Every IntelliJ language plugin needs a ParserDefinition to connect the parser and lexer to the platform. This class tells the IDE how to create tokens, build PSI trees, and categorize whitespace and comments for your language. Grammar-Kit generates the parser and PSI classes; ParserDefinition is the glue that ties them into the platform.

Implementing ParserDefinition

The ParserDefinition interface requires you to supply a lexer, a parser, token sets, and factory methods for PSI elements and files. Grammar-Kit's own BNF language provides a clear reference implementation:

public class MyParserDefinition implements ParserDefinition {

  public static final IFileElementType FILE =
      new IFileElementType("MY_FILE", MyLanguage.INSTANCE);

  @Override
  public @NotNull Lexer createLexer(Project project) {
    return new MyLexer();
  }

  @Override
  public @NotNull PsiParser createParser(Project project) {
    return new MyParser();
  }

  @Override
  public @NotNull IFileElementType getFileNodeType() {
    return FILE;
  }

  @Override
  public @NotNull TokenSet getWhitespaceTokens() {
    return MyTokenSets.WHITESPACE;
  }

  @Override
  public @NotNull TokenSet getCommentTokens() {
    return MyTokenSets.COMMENTS;
  }

  @Override
  public @NotNull TokenSet getStringLiteralElements() {
    return MyTokenSets.STRINGS;
  }

  @Override
  public @NotNull PsiElement createElement(ASTNode node) {
    return MyTypes.Factory.createElement(node);
  }

  @Override
  public @NotNull PsiFile createFile(@NotNull FileViewProvider viewProvider) {
    return new MyFile(viewProvider);
  }
}

createLexer() and createParser() return the lexer and parser that Grammar-Kit generated for you. getFileNodeType() returns a static IFileElementType constant bound to your Language instance. Define it once and reuse it; creating multiple instances for the same language causes errors.

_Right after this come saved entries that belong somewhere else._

Definition exec (act : action) (sv : service) : option service :=
  match act with
  | Dial rawAck now =>
      match sv_link sv with
      | Down =>
          match connect Write config (λ _, Ok connection) (λ _, Ok connection) (Ok dial_id) (Ok rawAck) with
          | Some (Ok (relayID, w)) =>
              Some (Service (sv_client sv) (markConnected now relayID (sv_state sv)) (Greeted w) (sv_server sv))
          | _ => None
          end
      | _ => None
      end
  | RequestSnapshot =>
      match sv_link sv with
      | Greeted w =>
          match request_snapshot Write (Ok dial_id) w with
          | Some (Ok (id, w')) =>
              Some (Service (sv_client sv) (sv_state sv) (Up id AtHead None w' ∅) (sv_server sv))
          | _ => None
          end
      | _ => None
      end
  | TakeSnapshot =>
      match sv_link sv with
      | Up id AtHead sn w sent =>
          Some (Service (sv_client sv) (sv_state sv)
                  (Up id (Sending (map_to_list (cl_pending (sv_client sv))).*2) sn w sent) (sv_server sv))
      | _ => None
      end
  | SendNext now =>
      match sv_link sv with
      | Up id (Sending (cmd :: rest)) sn w sent =>
          match send_loop Write now (λ _, action_env (sv_client sv)) [cmd] w sent (sv_client sv) with
          | Some (w', sent', c', None) =>
              Some (Service c' (sv_state sv) (Up id (Sending rest) sn w' sent') (sv_server sv))
          | _ => None
          end
      | _ => None
      end
  | SendDone =>
      match sv_link sv with
      | Up id (Sending []) sn w sent =>
          Some (Service (sv_client sv) (sv_state sv) (Up id Waiting sn w sent) (sv_server sv))
      | _ => None
      end
  | Message raw now =>
      match sv_link sv with
      | Up id Waiting sn w sent =>
          let order := match ms_liveEvents (sv_state sv) with
                       | Some hub => map_to_list (hub_subscribers hub) | None => [] end in
          match handleSessionMessage now order (action_env (sv_client sv)) raw id
                  (SessionObjects (sv_state sv) (sv_client sv) sn) with
          | Some (SessionObjects s' c' sn', None) => Some (Service c' s' (Up id AtHead sn' w sent) (sv_server sv))
          | _ => None
          end
      | _ => None
      end
  | Accept tid request =>
      p ← sv_server sv;
      match ap_threads p !! tid with
      | Some _ => None
      | None =>
          service ← serviceForRequest (api_authorizer (as_api (ap_server p))) (rq_Fingerprint request);
          Some (Service (sv_client sv) (sv_state sv) (sv_link sv)
                  (Some (with_thread tid (Thread request service Accepted) p)))
      end
  | Handle tid now random =>
      '(p, t) ← thread_at tid sv;
      let env := RequestEnv now now random [] [] true in
      match th_point t with
      | Accepted =>
          if String.eqb (rq_Path (th_request t)) "/v1/recording-jobs" &&
             negb (match random with Ok raw => len raw =? 16 | Err _ => true end) then None
          else
            let '(a, k) := first_section Sum256 Sign env (th_request t) (th_service t)
                             (api_of (sv_client sv) (sv_state sv) (ap_server p)) in
            Some (Service (sv_client sv) (api_state a) (sv_link sv)
                    (Some (with_thread tid (at_point (point_after k) t) (with_server (with_api a (ap_server p)) p))))
      | _ => None
      end
  | Enqueue tid random =>
      '(p, t) ← thread_at tid sv;
      match th_point t with
      | Revoking body =>
          let '(c', queued) := revoke_start (action_env (sv_client sv)) random body (sv_client sv) in
          Some (Service c' (sv_state sv) (sv_link sv)
                  (Some (with_thread tid (at_point (point_queued body queued) t) p)))
      | _ => None
      end
  | TakeResult tid =>
      '(p, t) ← thread_at tid sv;
      match th_point t with
      | Awaiting body command =>
          '(result, c') ← receive_result (pc_result command) (sv_client sv);
          Some (Service c' (sv_state sv) (sv_link sv)
                  (Some (with_thread tid (at_point (Answered (revocation_answer body
                     (res_ack result, command_id command, res_err result))) t) p)))
      | _ => None
      end
  | Expire tid =>
      '(p, t) ← thread_at tid sv;
      match th_point t with
      | Awaiting body command =>
          Some (Service (sv_client sv) (sv_state sv) (sv_link sv)
                  (Some (with_thread tid (at_point (Answered (revocation_answer body
                     (zero_ack, command_id command, Some ErrContextDeadlineExceeded))) t) p)))
      | _ => None
      end
  | TakeEvent tid =>
      '(p, t) ← thread_at tid sv;
      match th_point t with
      | Streaming ch _ _ =>
          hub ← ms_liveEvents (sv_state sv); q ← hub_chans hub !! ch;
          match recv q with
          | Received event q' =>
              Some (Service (sv_client sv) (with_hub (Some (with_chan ch q' hub)) (sv_state sv)) (sv_link sv) (Some p))
          | _ => None
          end
      | _ => None
      end
  | EndStream tid =>
      '(p, t) ← thread_at tid sv;
      match th_point t with
      | Streaming _ subscription response =>
          hub ← ms_liveEvents (sv_state sv); hub' ← hub_unsubscribe subscription hub;
          Some (Service (sv_client sv) (with_hub (Some hub') (sv_state sv)) (sv_link sv)
                  (Some (with_thread tid (at_point (Answered response) t) p)))
      | _ => None
      end
  | Reload now files randoms =>
      p ← sv_server sv;
      let previous := api_authorizer (as_api (ap_server p)) in
      let order := map_to_list (az_byService previous) in
      match ap_reload p with
      | Some _ => None
      | None =>
          if bool_decide (is_i64 (Unix (now + managementAPIAutomaticRevocationDenyWindow))) then
            match reload_queue files now (action_env (sv_client sv), randoms) order (default_acl_order previous)
                    (as_files (ap_server p)) previous (Some (sv_client sv)) with
            | (Some c', Ok (replacement, _)) =>
                Some (Service c' (sv_state sv) (sv_link sv)
                        (Some (ApiProcess (ap_server p) (ap_threads p) (Some replacement))))
            | _ => None
            end
          else None
      end
  | Swap =>
      p ← sv_server sv; replacement ← ap_reload p;
      Some (Service (sv_client sv) (sv_state sv) (sv_link sv)
              (Some (ApiProcess (with_authorizer replacement (ap_server p)) (ap_threads p) None)))
  end.

Fixpoint exec_all (acts : list action) (sv : service) : option service :=
  match acts with
  | [] => Some sv
  | act :: acts => sv' ← exec act sv; exec_all acts sv'
  end.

The createElement() method delegates to the generated Factory class inside your element types holder (typically named MyTypes). Grammar-Kit generates this factory automatically when generatePsi is enabled. If your grammar uses a custom elementTypeFactory, the factory method in the types holder handles all dispatch, so createElement() can simply delegate.

createFile() returns an instance of your PsiFile subclass. This class is not generated and you write it yourself. It typically extends PsiFileBase and passes your language and file type to the superclass constructor.

Defining Token Sets

Token sets classify tokens for the platform. The IDE uses them to skip whitespace and comments during PSI tree operations, reference resolution, and formatting. Organize your token sets in a dedicated class:

public final class MyTokenSets {
  public static final TokenSet WHITESPACE = TokenSet.WHITE_SPACE;
  public static final TokenSet COMMENTS =
      TokenSet.create(MyTypes.LINE_COMMENT, MyTypes.BLOCK_COMMENT);
  public static final TokenSet STRINGS =
      TokenSet.create(MyTypes.STRING_LITERAL);
}

TokenSet.WHITE_SPACE handles standard whitespace. For comments, create a set from the comment token types your lexer produces. The platform treats tokens in getCommentTokens() similarly to whitespace during tree walks and reference searches, so include all comment variants. The string literal set is used by features like spell checking and language injection.

You can define additional token sets for your own use, such as operator sets or keyword sets, but only the three sets returned by ParserDefinition methods affect platform behavior directly.

Registration

Register the parser definition, file type, and AST factory in your plugin.xml:

<extensions defaultExtensionNs="com.intellij">
  <fileType name="My"
            implementationClass="com.example.MyFileType"
            fieldName="INSTANCE"
            extensions="my"
            language="My"/>
  <lang.parserDefinition
            language="My"
            implementationClass="com.example.MyParserDefinition"/>
</extensions>

The language attribute must match the string ID you pass to your Language subclass constructor. Your plugin must declare a dependency on com.intellij.modules.lang in the <depends> section, which provides the language extension points.

Note

If your language needs an AST factory (for example, to create custom ASTNode subclasses), register it separately with the lang.ast.factory extension point.

Standalone Parsing with LightPsi

Grammar-Kit includes LightPsi, a lightweight utility that creates a minimal IntelliJ environment for parsing outside a running IDE. This is useful for command-line code generation and unit tests that do not need the full platform:

PsiFile file = LightPsi.parseFile("test.my", sourceText, new MyParserDefinition());
ASTNode tree = LightPsi.parseText(sourceText, new MyParserDefinition());

LightPsi sets up a CoreApplicationEnvironment and CoreProjectEnvironment with just enough infrastructure for parsing. It does not provide project-level services, so features like reference resolution and type checking are not available in this mode.

For full integration testing, use the IntelliJ test framework instead. See Testing for details on setting up parser and feature tests.